On April 27, 2001, at the conclusion of the plaintiffs' evidence, the Magistrate Judge granted the defendants' motion to dismiss, alleging that the plaintiffs had not set forth a prima facie case for medical malpractice because they had not presented the testimony of at least one expert who could state with a reasonable degree of medical certainty that the acts of the defendant-physician deviated from the standard of reasonable medical care, and that such deviation was the proximate cause of the harm suffered. Maurer v. Trustees of the University of Pennsylvania, 418 Pa.Super. 510, 516, 614 A.2d 754, 757 (1992) (citing Mitzelfelt v. Kamrin, 526 Pa. 54, 62, 584 A.2d 888, 892 (1990)). The motion was apparently brought pursuant to Rule 50 of the Federal Rules of Civil Procedure.1
The plaintiffs did not file a notice of appeal at that juncture, instead filing a motion for a new trial on May 8, 2001. However, plaintiffs' counsel failed to order a copy of the trial transcript along with the motion for a new trial. See E.D. Pa. Loc. R. Civ. P. 7.1(e) ("Within fourteen (14) days after filing any post-trial motion, the movant shall either (a) order a transcript of the trial by a writing delivered to the Court Reporter Supervisor, or (b) file a verified motion showing good cause to be excused from this requirement. Unless a transcript is thus ordered, or the movant excused from ordering a transcript, the post-trial motion may be dismissed for lack of prosecution.").

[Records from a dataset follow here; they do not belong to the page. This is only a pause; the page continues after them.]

(** Two calls that both reach their [await] before either returns from
    it: each empties the container, then each appends its groups, and
    the counters are those of the second. *)
Example renderTabs_overlapping :
  let ws := [sample_window 1 true [sample_tab 1 "GitHub" "https://github.com" None];
             sample_window 2 false [sample_tab 2 "docs" "https://example.org" None]] in
  let view := {| container := []; window_count := 0; tab_count_shown := 0 |} in
  let started := renderTabs_start (renderTabs_start view) in
  let first := renderTabs ascii_toLowerCase code_localeCompare started ws
                 "tab-count-asc" "" ∅ in
  let second := renderTabs ascii_toLowerCase code_localeCompare first ws
                  "tab-count-asc" "" ∅ in
  length (container second) = 4%nat /\ window_count second = 2 /\
  tab_count_shown second = 2.
Proof. repeat split. Qed.

(** ** More on live updates *)

Lemma fire_all_frame (due : list Timer) (s : State) :
  timers (foldl fire s due) = timers s /\
  debounceTimeout (foldl fire s due) = debounceTimeout s /\
  tabAccessTimes (foldl fire s due) = tabAccessTimes s /\
  searchInput_value (foldl fire s due) = searchInput_value s /\
  next_timer_id (foldl fire s due) = next_timer_id s /\
  map fst (renders (foldl fire s due)) = (map fst (renders s) ++ map deadline due)%list.
Proof.
  revert s; induction due as [|t due IH]; intros s; simpl.
  - by rewrite app_nil_r.
  - destruct (IH (fire s t)) as (-> & -> & -> & -> & -> & ->). simpl.
    rewrite map_app. simpl. by rewrite <- app_assoc.
Qed.

Lemma advance_frame (now : Z) (s : State) :
  debounceTimeout (advance now s) = debounceTimeout s /\
  tabAccessTimes (advance now s) = tabAccessTimes s /\
  searchInput_value (advance now s) = searchInput_value s.
Proof.
  unfold advance.
  match goal with
  | |- context [foldl fire ?s0 ?due] =>
      destruct (fire_all_frame due s0) as (_ & -> & -> & -> & _)
  end.
  done.
Qed.

Lemma advance_single_armed (now : Z) (s : State) :
  single_armed s -> single_armed (advance now s).
Proof.
  intros H. unfold single_armed.
  destruct (advance_frame now s) as (-> & _). unfold advance.
  match goal with
  | |- context [foldl fire ?s0 ?due] =>
      destruct (fire_all_frame due s0) as (-> & _)
  end.
  simpl. destruct H as [->|(t & -> & Hh)]; simpl; [by left|].
  destruct (now <? deadline t); [right; eauto|by left].
Qed.

Lemma clearTimeout_single (s : State) :
  single_armed s -> clearTimeout (debounceTimeout s) (timers s) = [].
Proof.
  intros [E|(t & E & Hh)]; rewrite E.
  - unfold clearTimeout. by destruct (debounceTimeout s).
  - rewrite Hh. simpl. by rewrite Z.eqb_refl.
Qed.

Lemma dispatch_single_armed (e : Event) (now : Z) (s : State) :
  single_armed s ->
  exists t, timers (dispatch e now s) = [t] /\
            deadline t = now + 300 /\
            debounceTimeout (dispatch e now s) = Some (timer_id t) /\
            renders (dispatch e now s) = renders s.
Proof.
  intros H. pose proof (clearTimeout_single s H) as Hc.
  destruct e; simpl;
    unfold onUpdatedListener, onCreatedListener, onRemovedListener,
           onActivatedListener, onSearchInput, onTabSearch, debouncedRender, arm;
    simpl; rewrite Hc; eexists; simpl; done.
Qed.

Lemma step_single_armed (s : State) (te : Z * Event) :
  single_armed s -> single_armed (step s te).
Proof.
  intros H. unfold step.
  destruct (dispatch_single_armed te.2 te.1 (advance te.1 s)) as (t & Ht & _ & Hh & _).
  - by apply advance_single_armed.
  - right. eauto.
Qed.

Lemma steps_single_armed (events : list (Z * Event)) (s : State) :
  single_armed s -> single_armed (foldl step s events).
Proof.
  revert s; induction events as [|te events IH]; intros s H; simpl; [done|].
  by apply IH, step_single_armed.
Qed.

(** X19: whatever events arrive and whenever, starting from the state
    the popup opens in, there is never more than one timer pending: runs
    are never queued. *)
Theorem never_two_pending_timers
    (search : string) (events : list (Z * Event)) (finish : Z) :
  (length (timers (foldl step (initial search) events)) <= 1)%nat /\
  (length (timers (run (initial search) events finish)) <= 1)%nat.
Proof.
  assert (single_armed (foldl step (initial search) events)) as H
    by (apply steps_single_armed; by left).
  split.
  - destruct H as [->|(t & -> & _)]; simpl; lia.
  - unfold run. destruct (advance_single_armed finish _ H) as [->|(t & -> & _)];
      simpl; lia.
Qed.
Lemma find_first_none pat s :
  find_first pat s = None -> forall n, starts_with pat (drop n s) = false.
Proof.
  induction s as [|c s IH]; intros Hnone n; rewrite find_first_unfold in Hnone.
  - rewrite drop_nil. destruct (starts_with pat []); [discriminate | reflexivity].
  - destruct (starts_with pat (c :: s)) eqn:E; [discriminate |].
    destruct n as [|n]; [exact E |].
    simpl. apply IH. destruct (find_first pat s) as [[b a]|]; [discriminate | reflexivity].
Qed.

(** A text that holds the mark holds it a last time. *)
Lemma last_occurrence pat :
  pat <> [] ->
  forall n l v0 d0,
    length d0 <= n -> l = v0 ++ pat ++ d0 ->
    exists v tl, l = v ++ pat ++ tl /\ find_first pat tl = None.
Proof.
  intros Hpat. induction n as [|n IH]; intros l v0 d0 Hn Hl.
  - destruct (find_first pat d0) as [[b a]|] eqn:E; [| eauto].
    apply find_first_spec in E. apply (f_equal (@length ascii)) in E.
    rewrite !length_app in E. destruct pat; [contradiction | simpl in E; lia].
  - destruct (find_first pat d0) as [[b a]|] eqn:E; [| eauto].
    apply find_first_spec in E.
    apply (IH l (v0 ++ pat ++ b) a).
    + apply (f_equal (@length ascii)) in E. rewrite !length_app in E.
      destruct pat; [contradiction | simpl in E; lia].
    + rewrite Hl, E, <- !app_assoc. reflexivity.
Qed.

Lemma span_dots l :
  exists d post, l = d ++ post /\ Forall (fun c => is_dot c = true) d /\ at_line_end post.
Proof.
  induction l as [|c l (d & post & -> & Hd & Hpost)].
  - exists [], []. split; [reflexivity |]. split; [constructor | exact I].
  - destruct (is_dot c) eqn:E.
    + exists (c :: d), post. split; [reflexivity |]. split; [constructor; assumption | exact Hpost].
    + exists [], (c :: d ++ post). split; [reflexivity |]. split; [constructor | exact E].
Qed.

(** Where a directive stands, one stands whose value runs to the last
    closing mark of the line. *)
Lemma directive_at_greedy s name value0 rest0 :
  directive_at s name value0 rest0 ->
  exists value rest, greedy_directive_at s name value rest.
Proof.
  intros (blank & -> & Hblank & Hne & Hname & Hvalue0).
  destruct (span_dots rest0) as (d & post & -> & Hd & Hpost).
  assert (Hpat : str "-->" <> []) by discriminate.
  assert (Hmark : Forall (fun c => is_dot c = true) (str "-->")) by repeat constructor.
  unfold greedy_directive_at.
  revert Hpat Hmark. generalize (str "-->") (str "<!--") (str ":").
  intros mark opening colon Hpat Hmark.
  destruct (last_occurrence mark Hpat (length d) (value0 ++ mark ++ d) value0 d
              (le_n _) eq_refl) as (value & tl & E & Hlast).
  assert (Hline : Forall (fun c => is_dot c = true) (value ++ mark ++ tl)).
  { rewrite <- E. repeat (apply Forall_app; split); assumption. }
  apply Forall_app in Hline as [Hv Hline]. apply Forall_app in Hline as [_ Htl].
  exists value, (tl ++ post), blank, tl, post.
  split; [| auto 10].
  rewrite (app_assoc mark d post), (app_assoc value0 (mark ++ d) post), E.
  rewrite <- !app_assoc. reflexivity.
Qed.
Record MicrosoftFoundryDeploymentsResponse : Type := mkResponse {
  deployments : list Deployment;
  error : option string
}.

Definition failure (m : string) : MicrosoftFoundryDeploymentsResponse :=
  mkResponse [] (Some m).

(** One element of the [value] array of the deployments listing;
    [model_name] and [model_version] stand for [properties?.model?.name]
    and [properties?.model?.version]. *)
Record ListedDeployment : Type := mkListed {
  name : string;
  model_name : option string;
  model_version : option string
}.

(** The members read of a parsed response body: [data] of the Resource
    Graph answer (the [id] of each row) and [value] of the deployments
    listing. *)
Record Body : Type := mkBody {
  data : option (list string);
  value : option (list ListedDeployment)
}.

(** The members read of a [fetch] response; [text] and [json] may
    throw. *)
Record Response : Type := mkHttp {
  ok : bool;
  status : nat;
  statusText : string;
  text : Result string;
  json : Result Body
}.

(** A call of [fetch]: the URL, the method, the Authorization header and
    the query of the JSON body, if any. *)
Record Fetch : Type := mkFetch {
  url : string;
  method : string;
  authorization : string;
  query : option string
}.

(** The environment of one call: URL parsing, the credential and the
    network. *)
Record World : Type := mkWorld {
  url_hostname : string -> option string;
  getToken : string -> Result (option string);
  fetch : Fetch -> Result Response
}.

(** What one call did: the audience scopes it asked a token for and the
    requests it sent, in order, and what it returned. *)
Record Call : Type := mkCall {
  scopes : list string;
  fetched : list Fetch;
  returned : MicrosoftFoundryDeploymentsResponse
}.

Definition decimal (n : nat) : string := NilZero.string_of_uint (Nat.to_uint n).

Definition commercial_management : string := "https://management.azure.com".
Definition government_management : string := "https://management.usgovcloudapi.net".

Definition managementEndpoint (endpoint : string) (armEndpoint : option string) : string :=
  if JS.truthy armEndpoint then strip_trailing_slash (text_of armEndpoint)
  else if JS.includes (JS.toLowerCase endpoint) ".azure.us" then government_management
  else commercial_management.

Definition audienceScope (endpoint : string) (armEndpoint : option string) : string :=
  if JS.truthy armEndpoint
  then (strip_trailing_slash (text_of armEndpoint) ++ "/.default")%string
  else if JS.includes (JS.toLowerCase endpoint) ".azure.us"
       then "https://management.usgovcloudapi.net/.default"
       else "https://management.azure.com/.default".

Because counsel had failed to order the trial transcript, the Magistrate Judge entered an order on June 29, 2001 denying the plaintiffs' motion for a new trial. At the same time, however, the Magistrate Judge gave the plaintiffs the opportunity to file a second motion for a new trial within thirty days of receiving the trial transcript:
[I]t is hereby ORDERED that Plaintiff's motion is DENIED with the right of the Plaintiff to bring a Motion for a New Trial together with a Brief in Support of the Motion for a New Trial within thirty (30) days from receipt of the trial transcript.
On July 19, 2001, the defendants filed a praecipe asking the Magistrate Judge to mark the matter closed based on the failure to timely order a copy of the trial transcript. On August 16, 2001, the plaintiffs filed a brief in reply to the praecipe, requesting that they be granted until August 30, 2001 to file the motion for a new trial. On August 30, 2001, the plaintiffs filed a second motion for a new trial, having complied with the Magistrate Judge's order granting them thirty days from receipt of the trial transcript to file a second motion for a new trial (the plaintiffs received the trial transcript on July 30, 2001.) On September 13, 2001, the Magistrate Judge denied the plaintiffs' second motion for a new trial, and concluded that the praecipe was moot. The plaintiffs filed a notice of appeal to this Court on October 5, 2001.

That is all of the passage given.